__EXERCISE REQUIREMENTS__: Look through the data below. Pick out the lines holding the string "unit".

Top of EXERCISE INPUTS

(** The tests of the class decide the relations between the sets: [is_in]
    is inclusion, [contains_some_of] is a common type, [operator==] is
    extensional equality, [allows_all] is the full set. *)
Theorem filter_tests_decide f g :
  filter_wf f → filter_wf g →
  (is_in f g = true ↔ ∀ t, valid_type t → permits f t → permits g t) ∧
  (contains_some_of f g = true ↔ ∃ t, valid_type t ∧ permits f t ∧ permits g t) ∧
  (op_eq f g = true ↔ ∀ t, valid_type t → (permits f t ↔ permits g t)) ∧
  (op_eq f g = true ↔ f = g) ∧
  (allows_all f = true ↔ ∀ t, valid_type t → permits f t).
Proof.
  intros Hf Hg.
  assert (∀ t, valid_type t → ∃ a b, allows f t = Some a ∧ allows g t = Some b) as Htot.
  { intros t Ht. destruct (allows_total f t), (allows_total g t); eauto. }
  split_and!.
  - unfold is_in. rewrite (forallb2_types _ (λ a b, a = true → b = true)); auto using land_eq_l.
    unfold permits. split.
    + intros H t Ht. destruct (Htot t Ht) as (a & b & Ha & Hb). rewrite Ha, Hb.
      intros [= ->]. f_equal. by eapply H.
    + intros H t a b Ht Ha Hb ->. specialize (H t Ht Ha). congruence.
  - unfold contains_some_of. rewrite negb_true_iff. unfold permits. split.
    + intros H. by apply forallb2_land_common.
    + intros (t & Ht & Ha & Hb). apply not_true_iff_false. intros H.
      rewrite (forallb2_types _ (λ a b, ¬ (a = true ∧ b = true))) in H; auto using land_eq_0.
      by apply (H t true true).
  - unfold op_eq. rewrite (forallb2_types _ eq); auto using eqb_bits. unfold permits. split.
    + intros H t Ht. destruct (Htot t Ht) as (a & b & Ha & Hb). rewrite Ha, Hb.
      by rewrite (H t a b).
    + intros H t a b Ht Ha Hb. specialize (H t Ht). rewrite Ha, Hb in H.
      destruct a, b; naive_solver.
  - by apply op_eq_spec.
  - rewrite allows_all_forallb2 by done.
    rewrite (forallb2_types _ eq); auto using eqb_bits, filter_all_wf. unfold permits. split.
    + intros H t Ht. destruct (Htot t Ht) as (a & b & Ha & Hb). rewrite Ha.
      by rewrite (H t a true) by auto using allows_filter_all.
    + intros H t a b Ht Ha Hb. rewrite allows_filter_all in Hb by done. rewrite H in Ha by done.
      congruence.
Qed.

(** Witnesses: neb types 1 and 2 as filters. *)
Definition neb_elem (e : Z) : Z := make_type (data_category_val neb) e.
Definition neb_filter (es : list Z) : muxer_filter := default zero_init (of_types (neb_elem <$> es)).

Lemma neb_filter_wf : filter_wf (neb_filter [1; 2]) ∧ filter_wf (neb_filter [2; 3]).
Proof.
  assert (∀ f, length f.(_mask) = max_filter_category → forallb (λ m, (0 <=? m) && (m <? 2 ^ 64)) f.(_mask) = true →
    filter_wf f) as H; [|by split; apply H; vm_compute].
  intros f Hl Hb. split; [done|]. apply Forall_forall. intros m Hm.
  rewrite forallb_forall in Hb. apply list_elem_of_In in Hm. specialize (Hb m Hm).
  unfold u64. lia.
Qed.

Bottom of EXERCISE INPUTS
Top of EXERCISE INPUTS

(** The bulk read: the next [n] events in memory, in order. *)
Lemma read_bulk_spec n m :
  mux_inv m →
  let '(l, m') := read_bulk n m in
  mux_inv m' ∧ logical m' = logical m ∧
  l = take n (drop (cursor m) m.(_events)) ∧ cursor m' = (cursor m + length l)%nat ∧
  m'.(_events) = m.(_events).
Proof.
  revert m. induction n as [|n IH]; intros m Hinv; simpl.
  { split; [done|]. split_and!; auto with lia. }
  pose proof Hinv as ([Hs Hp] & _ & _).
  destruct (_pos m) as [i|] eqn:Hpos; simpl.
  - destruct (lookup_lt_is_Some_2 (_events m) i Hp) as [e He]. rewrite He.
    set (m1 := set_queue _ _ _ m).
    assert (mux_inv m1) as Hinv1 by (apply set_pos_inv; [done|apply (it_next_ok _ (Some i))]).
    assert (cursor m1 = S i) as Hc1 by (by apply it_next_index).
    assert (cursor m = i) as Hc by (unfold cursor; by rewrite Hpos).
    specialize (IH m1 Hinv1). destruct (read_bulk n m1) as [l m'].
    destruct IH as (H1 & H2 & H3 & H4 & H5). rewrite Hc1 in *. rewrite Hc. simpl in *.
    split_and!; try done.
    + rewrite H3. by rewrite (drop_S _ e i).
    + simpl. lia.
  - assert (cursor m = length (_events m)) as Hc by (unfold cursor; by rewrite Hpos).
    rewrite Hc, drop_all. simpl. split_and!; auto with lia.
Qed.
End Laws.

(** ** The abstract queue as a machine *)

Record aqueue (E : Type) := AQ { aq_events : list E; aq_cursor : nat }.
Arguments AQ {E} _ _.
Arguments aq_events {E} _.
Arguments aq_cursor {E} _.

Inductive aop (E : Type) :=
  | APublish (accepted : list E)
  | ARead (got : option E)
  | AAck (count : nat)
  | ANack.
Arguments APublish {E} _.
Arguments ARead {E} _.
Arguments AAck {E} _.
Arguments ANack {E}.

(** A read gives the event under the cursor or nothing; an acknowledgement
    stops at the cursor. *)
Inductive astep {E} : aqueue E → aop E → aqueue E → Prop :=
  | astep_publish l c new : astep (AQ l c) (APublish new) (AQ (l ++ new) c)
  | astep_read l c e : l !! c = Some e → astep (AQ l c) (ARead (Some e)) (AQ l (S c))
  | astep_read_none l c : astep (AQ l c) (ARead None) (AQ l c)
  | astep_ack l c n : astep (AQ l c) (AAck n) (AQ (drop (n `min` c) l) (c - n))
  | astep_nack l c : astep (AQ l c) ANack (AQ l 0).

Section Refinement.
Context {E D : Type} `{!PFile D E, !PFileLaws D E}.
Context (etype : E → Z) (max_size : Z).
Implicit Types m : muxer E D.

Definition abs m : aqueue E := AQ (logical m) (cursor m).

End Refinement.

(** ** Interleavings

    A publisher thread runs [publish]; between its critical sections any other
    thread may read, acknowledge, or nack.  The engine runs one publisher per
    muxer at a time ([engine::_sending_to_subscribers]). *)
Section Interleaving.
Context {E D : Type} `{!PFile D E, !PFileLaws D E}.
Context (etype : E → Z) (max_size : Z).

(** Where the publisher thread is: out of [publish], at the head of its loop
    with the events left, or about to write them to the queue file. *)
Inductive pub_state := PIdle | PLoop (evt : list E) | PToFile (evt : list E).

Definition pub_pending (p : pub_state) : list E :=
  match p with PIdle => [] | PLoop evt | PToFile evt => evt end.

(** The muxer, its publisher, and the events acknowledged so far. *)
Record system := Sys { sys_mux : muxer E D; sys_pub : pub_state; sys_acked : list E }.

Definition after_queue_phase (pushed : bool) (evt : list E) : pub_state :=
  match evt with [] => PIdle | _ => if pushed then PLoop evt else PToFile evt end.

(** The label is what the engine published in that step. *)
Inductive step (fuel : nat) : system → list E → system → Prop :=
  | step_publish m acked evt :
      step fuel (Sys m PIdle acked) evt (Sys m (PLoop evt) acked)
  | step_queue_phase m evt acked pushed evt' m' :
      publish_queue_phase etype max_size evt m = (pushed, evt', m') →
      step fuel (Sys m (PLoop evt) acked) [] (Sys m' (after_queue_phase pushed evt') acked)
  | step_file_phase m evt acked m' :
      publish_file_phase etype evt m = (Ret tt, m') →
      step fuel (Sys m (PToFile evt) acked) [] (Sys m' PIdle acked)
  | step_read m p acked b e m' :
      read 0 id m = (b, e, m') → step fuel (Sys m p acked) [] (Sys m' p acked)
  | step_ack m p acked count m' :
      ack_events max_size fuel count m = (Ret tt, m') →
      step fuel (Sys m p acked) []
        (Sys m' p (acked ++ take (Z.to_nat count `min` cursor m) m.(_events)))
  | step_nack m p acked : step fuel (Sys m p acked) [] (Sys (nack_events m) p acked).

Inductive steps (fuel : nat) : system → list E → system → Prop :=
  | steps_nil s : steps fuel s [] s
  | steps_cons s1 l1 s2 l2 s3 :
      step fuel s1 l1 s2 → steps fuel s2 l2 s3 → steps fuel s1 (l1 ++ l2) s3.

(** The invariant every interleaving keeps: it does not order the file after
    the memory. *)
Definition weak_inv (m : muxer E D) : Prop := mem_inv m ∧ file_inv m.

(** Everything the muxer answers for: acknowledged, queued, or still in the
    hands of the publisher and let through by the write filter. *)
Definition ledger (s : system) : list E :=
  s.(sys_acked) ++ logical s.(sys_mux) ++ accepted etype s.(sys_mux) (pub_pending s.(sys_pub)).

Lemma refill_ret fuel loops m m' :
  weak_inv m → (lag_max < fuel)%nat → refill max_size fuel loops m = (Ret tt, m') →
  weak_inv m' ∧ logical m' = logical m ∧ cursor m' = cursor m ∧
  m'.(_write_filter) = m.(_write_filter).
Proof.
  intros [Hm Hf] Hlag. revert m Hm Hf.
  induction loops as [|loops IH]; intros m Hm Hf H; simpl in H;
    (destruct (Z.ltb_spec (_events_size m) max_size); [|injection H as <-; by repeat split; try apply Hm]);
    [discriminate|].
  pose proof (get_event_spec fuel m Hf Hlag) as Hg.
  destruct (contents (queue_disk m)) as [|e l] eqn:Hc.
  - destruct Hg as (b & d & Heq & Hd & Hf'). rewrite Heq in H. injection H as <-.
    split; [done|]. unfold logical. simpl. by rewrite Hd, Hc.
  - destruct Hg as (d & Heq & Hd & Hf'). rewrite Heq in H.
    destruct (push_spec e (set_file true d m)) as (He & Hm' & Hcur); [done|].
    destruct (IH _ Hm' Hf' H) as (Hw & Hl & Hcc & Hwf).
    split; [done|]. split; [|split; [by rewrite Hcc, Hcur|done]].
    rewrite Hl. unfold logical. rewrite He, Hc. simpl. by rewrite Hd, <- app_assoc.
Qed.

Bottom of EXERCISE INPUTS
Top of EXERCISE INPUTS

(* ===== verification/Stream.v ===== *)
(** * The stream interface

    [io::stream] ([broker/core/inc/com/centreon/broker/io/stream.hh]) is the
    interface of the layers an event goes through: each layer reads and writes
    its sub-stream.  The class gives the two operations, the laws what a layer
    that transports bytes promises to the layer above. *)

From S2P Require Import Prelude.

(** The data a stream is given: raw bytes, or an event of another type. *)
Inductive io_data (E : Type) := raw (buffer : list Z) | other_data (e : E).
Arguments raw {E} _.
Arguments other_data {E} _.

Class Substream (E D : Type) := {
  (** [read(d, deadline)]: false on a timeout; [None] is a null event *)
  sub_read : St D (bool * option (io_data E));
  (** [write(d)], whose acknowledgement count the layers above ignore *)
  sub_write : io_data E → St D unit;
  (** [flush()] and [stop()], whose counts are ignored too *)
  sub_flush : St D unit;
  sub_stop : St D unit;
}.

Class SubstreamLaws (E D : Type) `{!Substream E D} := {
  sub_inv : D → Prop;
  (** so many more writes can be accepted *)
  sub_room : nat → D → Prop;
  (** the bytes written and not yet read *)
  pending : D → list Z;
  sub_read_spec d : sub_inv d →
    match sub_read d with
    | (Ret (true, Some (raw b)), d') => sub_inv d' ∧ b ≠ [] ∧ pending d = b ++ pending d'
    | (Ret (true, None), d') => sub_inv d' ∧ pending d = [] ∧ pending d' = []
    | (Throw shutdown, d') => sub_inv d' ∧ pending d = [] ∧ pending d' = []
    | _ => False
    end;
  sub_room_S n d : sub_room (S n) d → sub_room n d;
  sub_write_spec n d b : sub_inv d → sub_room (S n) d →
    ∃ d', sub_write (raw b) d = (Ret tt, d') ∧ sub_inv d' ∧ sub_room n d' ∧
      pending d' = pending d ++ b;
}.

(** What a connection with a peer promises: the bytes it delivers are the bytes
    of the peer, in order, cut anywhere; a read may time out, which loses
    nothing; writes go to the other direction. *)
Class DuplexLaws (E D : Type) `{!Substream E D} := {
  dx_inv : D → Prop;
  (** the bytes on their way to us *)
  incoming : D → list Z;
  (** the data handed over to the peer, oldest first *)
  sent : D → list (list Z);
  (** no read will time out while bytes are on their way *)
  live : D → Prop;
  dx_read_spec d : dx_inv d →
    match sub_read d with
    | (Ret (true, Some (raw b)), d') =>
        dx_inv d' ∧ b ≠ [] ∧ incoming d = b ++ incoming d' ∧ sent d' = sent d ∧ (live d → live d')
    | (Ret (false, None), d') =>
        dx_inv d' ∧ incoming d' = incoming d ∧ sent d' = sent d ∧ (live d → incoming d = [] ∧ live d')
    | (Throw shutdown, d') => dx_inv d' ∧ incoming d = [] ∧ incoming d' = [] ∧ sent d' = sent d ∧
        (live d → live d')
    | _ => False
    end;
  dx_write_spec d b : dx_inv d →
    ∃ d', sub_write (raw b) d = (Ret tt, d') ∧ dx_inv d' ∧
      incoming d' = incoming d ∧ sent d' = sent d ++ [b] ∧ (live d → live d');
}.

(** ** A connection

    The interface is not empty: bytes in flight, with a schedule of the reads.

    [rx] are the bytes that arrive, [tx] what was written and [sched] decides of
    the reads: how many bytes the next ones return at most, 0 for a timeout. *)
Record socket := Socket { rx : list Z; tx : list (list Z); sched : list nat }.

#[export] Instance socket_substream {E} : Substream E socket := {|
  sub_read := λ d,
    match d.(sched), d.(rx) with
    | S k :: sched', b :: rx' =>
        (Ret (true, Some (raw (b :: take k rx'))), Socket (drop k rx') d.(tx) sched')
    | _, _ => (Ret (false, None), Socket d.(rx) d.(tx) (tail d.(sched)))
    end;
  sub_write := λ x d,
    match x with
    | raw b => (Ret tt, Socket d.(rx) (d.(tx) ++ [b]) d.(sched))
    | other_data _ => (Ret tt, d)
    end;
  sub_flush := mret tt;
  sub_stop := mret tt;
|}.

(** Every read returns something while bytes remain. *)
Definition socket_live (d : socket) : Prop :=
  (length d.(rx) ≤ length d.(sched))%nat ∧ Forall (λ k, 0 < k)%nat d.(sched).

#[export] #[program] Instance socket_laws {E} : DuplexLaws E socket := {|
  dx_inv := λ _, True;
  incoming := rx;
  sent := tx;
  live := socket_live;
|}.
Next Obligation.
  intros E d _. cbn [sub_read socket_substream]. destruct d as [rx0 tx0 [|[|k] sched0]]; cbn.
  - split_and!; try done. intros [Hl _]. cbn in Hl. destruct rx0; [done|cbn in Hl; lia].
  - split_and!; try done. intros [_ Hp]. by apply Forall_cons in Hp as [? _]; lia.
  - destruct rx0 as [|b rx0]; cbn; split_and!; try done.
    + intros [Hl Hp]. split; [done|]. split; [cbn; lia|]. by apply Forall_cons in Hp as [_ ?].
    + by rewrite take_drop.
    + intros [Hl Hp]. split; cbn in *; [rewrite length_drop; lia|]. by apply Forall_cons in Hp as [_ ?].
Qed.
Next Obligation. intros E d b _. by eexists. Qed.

Bottom of EXERCISE INPUTS

__COMPLETED EXERCISE__:
  sub_write : io_data E → St D unit;
  sub_flush : St D unit;
  sub_stop : St D unit;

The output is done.